Depois das declarações de José Saramago, não se poderia deixar de adivinhar as reacções. Ainda bem que as há. Ainda bem que o José Saramago nos põe a pensar e a reflectir sobre o que andamos todos para aqui a fazer, tão calados, tão enredados nas próprias vidinhas, à procura do que de volátil se põe num ecrã publicitário ou numa montra. E se pensamos, medo temos de o dizer se ainda por cima não agradar à maioria.
As palavras são para as usarmos. Que eu saiba, Saramago não foi mal educado com ninguém, nem a Igreja o foi aquando da resposta. São opiniões diversas que deviam andar em discussão.
Por vezes fico admirado, porque não vêm mais intelectuais a terreiro expressar opiniões. Por que temos de ouvir políticos de frases memorizadas e bandeiras ao redor, falar do que pouco sabem, discutir com convicção aquilo cujo valor e significado nem sequer consciência têm? Porque não vêm historiadores, cientistas, sociólogos, engenheiros, economistas, intelectuais, escritores, falar e defender opiniões e pontos de vista?
De facto não estamos habituados à controvérsia, à discussão, à troca de argumentos. Estamos mornos, sem sabor, num baloiço plantado à beira-mar. E quando alguém nos acorda ficamos irritados. Estávamos aqui quietinhos com os nossos botões sem nada que nos espantasse o nosso esquema mental a cheirar a mofo e vem um outro, quase espanhol, ainda por cima!, arreliar a capoeira. Tão ordenada que estava. Fátima ali, com os peregrinos de volta, as missas constantes, sem contestação e qual Lutero, vem este agora ajuizar-nos, sobretudo aos letrados cónegos, que da Bíblia sabem eles e poucos mais.
Obrigado José Saramago. Aos nossos intelectuais temos o costume de os tratar assim. Com leveza e aspereza, sobretudo se nos mudam o jardim, depois já nem com o GPS nos orientamos.
Se não podemos contestar a religião que se escolhe. Cada um é livre de decidir o que fazer, e há mil e uma religiões por esse planeta. A minha é a fé na humanidade, no ser humano, na sua capacidade de aceitar, compreender, tolerar, ajudar, cooperar… Já outra coisa se deve fazer, discutir e argumentar o que somos, o que fomos e o que queremos ser.
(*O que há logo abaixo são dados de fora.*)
(* ===== verification/UnlockSpec.v ===== *)
(** * What unlocking guarantees

    The contract of [unlock_after_node_success] towards the engine, proved from
    the step lemmas of [Unlock], with a run of a small branching graph. *)
From S2P Require Import Prelude PyStr Json Graph RunModels NodeIndex Ready Unlock.

Module UnlockSpec.
Import Graph Models Ready Unlock.
Local Open Scope string_scope.
Local Open Scope list_scope.

(** ** A run to evaluate on: a condition with two arms that join again *)

Definition ex_node (id type : string) : GraphNode :=
  {| gn_id := id; gn_type := type; gn_version := 1; gn_config := []; gn_input_bindings := [] |}.
Definition ex_edge (s t : string) (c : option string) : GraphEdge :=
  {| ge_source := s; ge_target := t; ge_condition := c; ge_source_port := None;
     ge_target_port := None |}.
Definition ex_graph : WorkflowGraph := {|
  wg_schema_version := 1;
  wg_nodes := [ex_node "c" "condition"; ex_node "a" "text"; ex_node "b" "text"; ex_node "b2" "text";
               ex_node "j" "merge"];
  wg_edges := [ex_edge "c" "a" (Some "yes"); ex_edge "c" "b" (Some "no"); ex_edge "b" "b2" None;
               ex_edge "a" "j" None; ex_edge "b2" "j" None];
  wg_metadata := [] |}.
Definition ex_row (id node : string) (s : NodeStatus) : WorkflowNodeRun :=
  new_node_run id "t" "run" node "text" 1 s "" [].
Definition ex_rows : list WorkflowNodeRun :=
  [ex_row "1" "c" SUCCEEDED; ex_row "2" "a" PENDING; ex_row "3" "b" PENDING;
   ex_row "4" "b2" PENDING; ex_row "5" "j" PENDING].
Definition ex_output : option (dict json) := Some [("branch", JStr " yes ")].

Example ex_unlock :
  (λ r, (nr_node_id r, nr_status r)) <$> (unlock_after_node_success 7 ex_graph "c" ex_output ex_rows).2
  = [("c", SUCCEEDED); ("a", READY); ("b", SKIPPED); ("b2", SKIPPED); ("j", PENDING)].
Proof. vm_compute. reflexivity. Qed.

Lemma ex_unique : Index.unique_ids ex_rows.
Proof. unfold Index.unique_ids. apply (bool_decide_unpack _). vm_compute. exact I. Defined.

Lemma pending_ready_iff g l t :
  pending_ready g l t ↔
    ∃ r, Index.get t l = Some r ∧ nr_status r = PENDING ∧ is_ready t g l = true.
Proof.
  unfold pending_ready. split; intros (r & Hg & Hp & Hd); exists r; split_and!; try done;
    by apply (is_ready_pending g t l r).
Qed.

(** C19: unlocking changes only rows that had not started: a row stays as it
    was, or goes from PENDING to READY with no other column touched, or goes
    from PENDING, READY or QUEUED to SKIPPED with its finish time set and its
    wait reason and error cleared.  A node that ends up READY either was READY
    or is ready in the final state; a node that ends up SKIPPED either was
    SKIPPED, or is the target of a branch the source did not take, or has only
    skipped predecessor rows. *)
Theorem unlock_sound now g source output l :
  Index.unique_ids l →
  let l' := (unlock_after_node_success now g source output l).2 in
  Forall2 (evolves now) l l' ∧
  (∀ t r', Index.get t l' = Some r' → nr_status r' = READY →
     (∃ r, Index.get t l = Some r ∧ nr_status r = READY) ∨ is_ready t g l' = true) ∧
  (∀ t r', Index.get t l' = Some r' → nr_status r' = SKIPPED →
     (∃ r, Index.get t l = Some r ∧ nr_status r = SKIPPED) ∨
     (∃ e b, e ∈ successors g source ∧ ge_target e = t ∧ branch_of output = Some b ∧
             not_taken b e) ∨
     all_preds_skipped g t l' = true).
Proof.
  intros Hu l'. pose proof (unlock_step now g source output l) as Hs. split_and!.
  - by apply (steps_evolves now g).
  - intros t r' Hg Hr. destruct (steps_ready_sound now g l l' Hu Hs t r' Hg Hr) as [?|Hd]; [by left|].
    right. apply is_ready_iff. exists r'. by rewrite Hr.
  - apply unlock_skip_sound; done.
Qed.

Lemma unlock_sound_witness :
  Index.unique_ids ex_rows ∧
  Forall2 (evolves 7) ex_rows (unlock_after_node_success 7 ex_graph "c" ex_output ex_rows).2.
Proof.
  split; [exact ex_unique|].
  exact (proj1 (unlock_sound 7 ex_graph "c" ex_output ex_rows ex_unique)).
Defined.

(** C20: unlocking forgets nothing.  If, when the source has just succeeded, the
    only pending nodes that are ready are successors of the source, and no
    node that has not started has only skipped predecessors, then afterwards no
    pending node is ready and still no unstarted node has only skipped
    predecessors: every node of the run that can go on was marked READY, and
    every node that never will was skipped. *)
Theorem unlock_complete now g source output l :
  Index.unique_ids l →
  (∀ t r, Index.get t l = Some r → nr_status r = PENDING → is_ready t g l = true →
     ∃ e, e ∈ successors g source ∧ ge_target e = t) →
  (∀ t r, Index.get t l = Some r → all_preds_skipped g t l = true →
     not_started (nr_status r) = false) →
  let l' := (unlock_after_node_success now g source output l).2 in
  (∀ t r, Index.get t l' = Some r → nr_status r = PENDING → is_ready t g l' = false) ∧
  (∀ t r, Index.get t l' = Some r → all_preds_skipped g t l' = true →
     not_started (nr_status r) = false).
Proof.
  intros Hu Hpend Horph l'.
  destruct (unlock_correct now g source output l Hu) as [Hp Ho].
  - intros t (r & Hg & Hr & Hd)%pending_ready_iff.
    destruct (Hpend t r Hg Hr Hd) as (e & He & <-). by apply list_elem_of_fmap_2.
  - intros t [Hs Ha]. unfold skippable_at in Hs. destruct (Index.get t l) as [r|] eqn:Hg; [|done].
    by rewrite (Horph t r Hg Ha) in Hs.
  - fold l' in Hp, Ho. split.
    + intros t r Hg Hr. apply not_true_iff_false. intros Hd. apply (Hp t).
      apply pending_ready_iff. by exists r.
    + intros t r Hg Ha. apply not_true_iff_false. intros Hs. apply (Ho t). split; [|done].
      unfold skippable_at. by rewrite Hg.
Qed.

(** Every node of the example has one of these rows. *)
Lemma ex_get t r : Index.get t ex_rows = Some r → r ∈ ex_rows ∧ nr_node_id r = t.
Proof. apply Index.index_get_elem. Defined.

Lemma unlock_complete_witness :
  is_ready "j" ex_graph (unlock_after_node_success 7 ex_graph "c" ex_output ex_rows).2 = false.
Proof.
  refine (proj1 (unlock_complete 7 ex_graph "c" ex_output ex_rows ex_unique _ _) "j" (ex_row "5" "j" PENDING)
    eq_refl eq_refl).
  - intros t r [Hr <-]%ex_get Hp. unfold ex_rows in Hr. revert Hp. set_unfold in Hr.
    destruct Hr as [->|[->|[->|[->|[->|[]]]]]]; try (by vm_compute).
    + intros _ _. exists (ex_edge "c" "a" (Some "yes")). split; [vm_compute; left|done].
    + intros _ _. exists (ex_edge "c" "b" (Some "no")). split; [vm_compute; right; left|done].
  - intros t r [Hr <-]%ex_get. unfold ex_rows in Hr. set_unfold in Hr.
    destruct Hr as [->|[->|[->|[->|[->|[]]]]]]; by vm_compute.
Defined.

(** C23: the work queue of [cascade_skip] empties within one more pop than the
    graph has edges, however the edges are laid out; afterwards the node it
    started from is no longer waiting to start, and if before it no unstarted
    node other than that one had only skipped predecessors, none has after. *)
Theorem cascade_skip_terminates now g x l :
  Index.unique_ids l →
  ∃ skipped l', cascade now g (S (length (wg_edges g))) [x] l = Some (skipped, l') ∧
    cascade_skip now g x l = (skipped, l') ∧
    (∀ r, Index.get x l' = Some r → not_started (nr_status r) = false) ∧
    ((∀ t, orphan g l t → t = x) → ∀ t, ¬ orphan g l' t).
Proof.
  intros Hu. pose proof (cascade_skip_Some now g x l Hu) as Hc.
  destruct (cascade_skip now g x l) as [sk l'] eqn:E. exists sk, l'. split_and!; try done.
  - intros r Hg. pose proof (cascade_head now g _ _ _ _ _ Hu Hc) as Hx.
    unfold skippable_at in Hx. simpl in Hx. by rewrite Hg in Hx.
  - intros Ho. apply (cascade_orphan now g _ _ _ _ Hu) with (2 := Hc).
    intros t Ht. apply list_elem_of_singleton. by apply Ho.
Qed.

Lemma cascade_skip_terminates_witness :
  ∃ skipped l', cascade 7 ex_graph 6 ["b"] ex_rows = Some (skipped, l').
Proof.
  destruct (cascade_skip_terminates 7 ex_graph "b" ex_rows ex_unique) as (sk & l' & H & _).
  exists sk, l'. exact H.
Defined.

End UnlockSpec.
Este livro Caim, lê-lo-ei quando me aprouver, já que Saramago é dos poucos autores que leio, releio e volto a ler. Não me interessa se tem ou não religião, se tem esta ou aquela fé. Tal como Eduardo Lourenço ou Jorge de Sena, são homens de coragem para erguerem a voz e dizer o que pensam com as palavras que são suas. Tomara eu ter essa coragem!